Nothing but the lines from the one containing "Section Bytes." through the one containing "(** [each] over a view. *)", both included, should be given again, each exactly as written below.

[Records from a collection]
------------------------------------

(* ===== verification/Reply.v ===== *)
(** * Taking replies apart ([include/bson/parse.hpp], as the driver uses it)

    The rules of [Parse.v] applied to the bytes of a view, when the store is a C++
    object of type [R] and an exception may leave a rule; and what a [doc] rule
    whose parts do not get in each other's way gives.  Memory for the strings that
    are copied is available. *)
From Stdlib Require Import ZArith Lia.
From Stdlib Require Import Strings.Byte Strings.String.
From stdpp Require Import base numbers list sets.
From S2P Require Import Prelude.
From S2P Require Import Types.
From S2P Require Import Value.
From S2P Require Import Iterator.
From S2P Require Import IteratorSafe.
From S2P Require Import Codec.
From S2P Require Import Parse.
Open Scope Z_scope.

(** ** Objects under construction *)

(** What a parse throws: [must_parse], or the dereference of an iterator. *)
Inductive parse_exn : Type := parse_error (what : text) | iterator_error (errc : Z).

(** The object, unless something was thrown. *)
Definition stored (R : Type) : Type := outcome (parse_exn + R).

Definition on {R} (f : R -> stored R) (s : stored R) : stored R :=
  let* r := s in match r with inl e => Done (inl e) | inr h => f h end.
Definition modify {R} (f : R -> R) : stored R -> stored R := on (fun h => Done (inr (f h))).

(** [try_as]. *)
Definition as_bool (v : bson_value_ref) : option bool := match v with v_bool b => Some b | _ => None end.
Definition as_utf8 (v : bson_value_ref) : option text := match v with v_utf8 s => Some s | _ => None end.
Definition as_int32 (v : bson_value_ref) : option Z := match v with v_int32 z => Some z | _ => None end.
Definition as_int64 (v : bson_value_ref) : option Z := match v with v_int64 z => Some z | _ => None end.
Definition as_null (v : bson_value_ref) : option unit := match v with v_null => Some tt | _ => None end.
Definition as_array (v : bson_value_ref) : option (option (list byte)) :=
  match v with v_array d => Some d | _ => None end.
Definition as_view (v : bson_value_ref) : option (option (list byte)) :=
  match v with v_document d | v_array d => Some d | _ => None end.
(** The number of an [integer] rule. *)
Definition int_of (v : bson_value_ref) : option Z := match v with v_int32 z | v_int64 z => Some z | _ => None end.
Definition as_value (v : bson_value_ref) : option bson_value_ref := Some v.

(** ** Rules over the bytes of a view *)

Section Bytes.
Context {R : Type}.

(** An exception or another end of the process leaves the rule. *)
Definition leave (x : stored R) (s : stored R) : stored R * result := (on (fun _ => x) s, basic_result accept None).

(** A loop over the elements of a view that is left with a result: what the
    iterator gives, one element at a time; an errant iterator throws. *)
Definition for_elements {S} (body : S -> element -> S + (stored R * result)) (finish : S -> stored R * result)
  (store_of : S -> stored R) (d : option (list byte)) (s : S) : stored R * result :=
  match d with
  | None => leave Undef (store_of s)
  | Some d =>
      let m := mk_block 16 d in
      let loop :=
        let* b := _bson_begin m 16 in
        let* e := _bson_end m 16 in
        foreach_subrange m (loop_fuel (zlen d)) b e
          (fun s it =>
             let ec := bson_iterator_get_error it in
             if negb (ec =? bson_iter_errc_okay)
             then Done (inr (leave (Done (inl (iterator_error ec))) (store_of s)))
             else
               let* k := bson_key m it in
               let* v := bson_iterator_value m it in
               Done (body s (k, v))) s in
      match loop with
      | Done (Some (inl s)) => finish s
      | Done (Some (inr x)) => x
      | Done None | Abort => leave Abort (store_of s)
      | Undef => leave Undef (store_of s)
      end
  end.

(** [each] over a view. *)
Definition each_in (r : rule (stored R) element) : rule (stored R) (option (list byte)) :=
  for_elements
    (fun s el =>
       let (s, res) := r el s in
       if negb (did_accept res) then
         inr (s, mk_result (state res) (lit "field ‘" ++ fst el ++ lit "’ was rejected: " ++ format_to res))
       else inl s)
    (fun s => (s, basic_result accept None)) id.

(** [doc] applied to a view. *)
Definition doc_in (parts : list (part (stored R))) : rule (stored R) (option (list byte)) := fun d s =>
  for_elements
    (fun '(s, ps) el =>
       if forallb (fun p => done_looking (fst p) (snd p)) ps then inr (s, final_result ps)
       else
         let '(s, ps, merged) := offer ps el s in
         if decide (merged = error) then inr (s, final_result ps) else inl (s, ps))
    (fun '(s, ps) => (s, final_result ps)) fst d (s, map (fun p => (p, part_init)) parts).

(** [doc] applied to an element. *)
Definition doc_of (parts : list (part (stored R))) : rule (stored R) element := fun ref s =>
  match get_document_or_array (snd ref) with
  | None => (s, mk_result reject (lit "the given value is not a document element"))
  | Some d => doc_in parts (Some d) s
  end.

(** [each] applied to an element. *)
Definition each_of (r : rule (stored R) element) : rule (stored R) element := type_rule as_array (each_in r).

(** [must_parse] of a view into an object. *)
Definition parse_view (parts : list (part (stored R))) (d : list byte) (init : R) : outcome (parse_exn + R) :=
  let (s, res) := doc_in parts (Some d) (Done (inr init)) in
  let* r := s in
  match r with
  | inl e => Done (inl e)
  | inr x => Done (if decide (state res <> accept) then inl (parse_error (describe_error res)) else inr x)
  end.
End Bytes.

(** [require(key, rule)] and [field(key, rule)] as parts of [doc]. *)
Definition required {S} (key : string) (r : rule S element) : part S :=
  part_must (field (lit key) r) (lit "element ‘" ++ lit key ++ lit "’ not found").
Definition optional {S} (key : string) (r : rule S element) : part S := part_rule (field (lit key) r).

(** ** Views of encoded elements *)

Lemma length_elements es : (length es < loop_fuel (zlen (encode_doc es)))%nat.
Proof.
  unfold loop_fuel. rewrite zlen_encode_doc. unfold doc_size.
  assert (Z.of_nat (length es) <= zlen (encode_body es)); [|lia].
  induction es as [|[k v] es IH]; [done|]. rewrite encode_body_cons, zlen_app, zlen_encode_elem. simpl length.
  pose proof (zlen_nonneg k). pose proof (zlen_nonneg (encode_value v)). lia.
Qed.

Lemma bytes_at_whole d : bytes_at (mk_block 16 d) 16 d.
Proof. exists [], []. by rewrite app_nil_r. Qed.

(** The elements can be held by an array. *)
Definition holdable (es : list element) : Prop :=
  Forall elem_wf es /\ Forall (fun kv => Codec.readable (snd kv)) es /\ doc_size es <= INT32_MAX.

(** Concrete elements are held. *)
Ltac solve_holdable :=
  split_and!; [| |by vm_compute];
    repeat (apply Forall_cons; split); try apply Forall_nil; try exact Logic.I;
    repeat first [split | by (apply (bool_decide_unpack _); vm_compute) | by apply encode_doc_is_doc | done | by vm_compute].

Section Encoded.
Context {R : Type}.

Lemma for_encoded {S} (body : S -> element -> S + (stored R * result)) finish store_of es : holdable es ->
  forall s, for_elements body finish store_of (Some (encode_doc es)) s =
    match fold_until (fun _ kv _ s => body s kv) [] es s with inl s => finish s | inr x => x end.
Proof.
  intros (Hwf & Hr & Hmax) s. unfold for_elements. pose proof (bytes_at_whole (encode_doc es)) as Hat.
  rewrite (begin_encode _ 16 es), (end_encode _ 16 es) by done. ostep.
  rewrite (foreach_encode _ 16 es Hat Hwf Hmax _ (fun _ kv _ s => body s kv)); [done | | done | apply length_elements].
  intros pre [k w] rest s' E.
  destruct (element_access (mk_block 16 (encode_doc es)) 16 es eq_refl Hat Hwf Hmax pre k w rest E) as (Hk & _ & Hv & He).
  cbv beta zeta. rewrite He. change (negb (0 =? bson_iter_errc_okay)) with false. cbv iota. rewrite Hk. ostep.
  rewrite Hv; [done|]. rewrite E, Forall_app, Forall_cons in Hr. tauto.
Qed.

(** On the bytes of encoded elements, [each] over the iterator is [each] over the
    elements. *)
Lemma each_in_encoded (r : rule (stored R) element) es s : holdable es ->
  each_in r (Some (encode_doc es)) s = each r es s.
Proof.
  intros Hh. unfold each_in. rewrite for_encoded by done. generalize (@nil element). clear. revert s.
  induction es as [|el es IH]; intros s pre; [done|]. simpl.
  destruct (r el s) as [s1 res]. destruct (negb (did_accept res)); [done|]. apply IH.
Qed.

(** And [doc] over the iterator is [doc] over the elements. *)
Lemma doc_in_encoded (parts : list (part (stored R))) es s : holdable es ->
  doc_in parts (Some (encode_doc es)) s = doc parts es s.
Proof.
  intros Hh. unfold doc_in. rewrite for_encoded by done. unfold doc.
  generalize (map (fun p => (p, part_init)) parts). generalize (@nil element). clear. revert s.
  induction es as [|el es IH]; intros s pre ps; [done|]. simpl. destruct (forallb _ ps); [done|].
  destruct (offer ps el s) as [[s1 ps1] m]. destruct (decide (m = error)); [done|]. apply IH.
Qed.
End Encoded.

------------------------------------

Result for this exercise >>
Section Bytes.
Context {R : Type}.

(** An exception or another end of the process leaves the rule. *)
Definition leave (x : stored R) (s : stored R) : stored R * result := (on (fun _ => x) s, basic_result accept None).

(** A loop over the elements of a view that is left with a result: what the
    iterator gives, one element at a time; an errant iterator throws. *)
Definition for_elements {S} (body : S -> element -> S + (stored R * result)) (finish : S -> stored R * result)
  (store_of : S -> stored R) (d : option (list byte)) (s : S) : stored R * result :=
  match d with
  | None => leave Undef (store_of s)
  | Some d =>
      let m := mk_block 16 d in
      let loop :=
        let* b := _bson_begin m 16 in
        let* e := _bson_end m 16 in
        foreach_subrange m (loop_fuel (zlen d)) b e
          (fun s it =>
             let ec := bson_iterator_get_error it in
             if negb (ec =? bson_iter_errc_okay)
             then Done (inr (leave (Done (inl (iterator_error ec))) (store_of s)))
             else
               let* k := bson_key m it in
               let* v := bson_iterator_value m it in
               Done (body s (k, v))) s in
      match loop with
      | Done (Some (inl s)) => finish s
      | Done (Some (inr x)) => x
      | Done None | Abort => leave Abort (store_of s)
      | Undef => leave Undef (store_of s)
      end
  end.

(** [each] over a view. *)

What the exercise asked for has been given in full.